Summary: Nature, an international journal of science, publishes peer-reviewed results from a new psychedelic study discovering how MDMA’s effects on the regulation of oxytocin can improve neuroplasticity and re-open a critical period for social reward learning. “These findings have important implications for understanding the pathogenesis of neurodevelopmental diseases that are characterized by social impairments and of disorders that respond to social influence or are the result of social injury,” explain researchers.
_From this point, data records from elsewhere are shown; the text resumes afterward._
(** * The documentation generator and the updater of the plugin marketplace

    A shallow embedding of [doc_generator.py]: the template engine
    [SimpleTemplate.render] and the context builder
    [DocGenerator.build_context], with the properties the specification
    states about them; then the rest of the generator
    ([extract_frontmatter], [render_template], [generate_all]) and the
    methods of [marketplace_update.py], with properties read off the code.

    - Text is a [string] of 8-bit code points (the Latin-1 range of a
      Python [str]); [\s], [\w] and [.] are the classes the [re] module
      uses on that range.
    - The patterns of the generator are run by a backtracking matcher
      ([exec]) with the priorities of [re]: a greedy repetition tries the
      longest run first, a lazy one the shortest.
    - Context values are the JSON-shaped values a marketplace document
      holds: [None], booleans, integers (converted to decimal without the
      interpreter's limit on digits), strings, lists and dicts.  There are
      no floating point numbers.  A dict is an association list in
      insertion order, the order [items()] iterates in.
    - What can raise is in the [result] monad: [d[k]] on a missing key,
      a missing group of a match, an operation on a value of the wrong
      type.
    - [render] is given twice: on values ([render]), and on a store of
      objects ([render_st]) in which the copy of the context made by the
      loop is an allocation and the binding of the loop variable a write.
      The two are proved to agree.
    - [generate_all] is given with what it prints and writes, as a list of
      events in the order of the statements.  The paths of a generator
      are relative paths, held by their parts; [json.load] is a function
      from texts to documents, and whether a file can be written is a
      predicate on its path and content.
    - The methods of [MarketplaceUpdater] are in a state monad over the
      updater and the file of the catalog ([Updater.U]).  The file is
      missing, cannot be opened, is not JSON, or holds a document, and a
      document that is saved is read back as it was saved.  The line a
      method prints when it has succeeded is left out.  The [Path]
      arithmetic and [Path.exists] of [validate] are parameters of it. *)

From Stdlib Require Import String Ascii List ZArith Bool Arith Lia DecimalString.
Import ListNotations.
Set Warnings "-register-all".
Arguments Ascii.eqb : simpl nomatch.
Open Scope string_scope.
Originally appearing here.

Abstract

A critical period is a developmental epoch during which the nervous system is expressly sensitive to specific environmental stimuli that are required for proper circuit organization and learning. Mechanistic characterization of critical periods has revealed an important role for exuberant brain plasticity during early development, and for constraints that are imposed on these mechanisms as the brain matures1. In disease states, closure of critical periods limits the ability of the brain to adapt even when optimal conditions are restored. Thus, identification of manipulations that reopen critical periods has been a priority for translational neuroscience2. Here we provide evidence that developmental regulation of oxytocin-mediated synaptic plasticity (long-term depression) in the nucleus accumbens establishes a critical period for social reward learning. Furthermore, we show that a single dose of (+/−)-3,4-methylendioxymethamphetamine (MDMA) reopens the critical period for social reward learning and leads to a metaplastic upregulation of oxytocin-dependent long-term depression. MDMA-induced reopening of this critical period requires activation of oxytocin receptors in the nucleus accumbens, and is recapitulated by stimulation of oxytocin terminals in the nucleus accumbens. These findings have important implications for understanding the pathogenesis of neurodevelopmental diseases that are characterized by social impairments and of disorders that respond to social influence or are the result of social injury.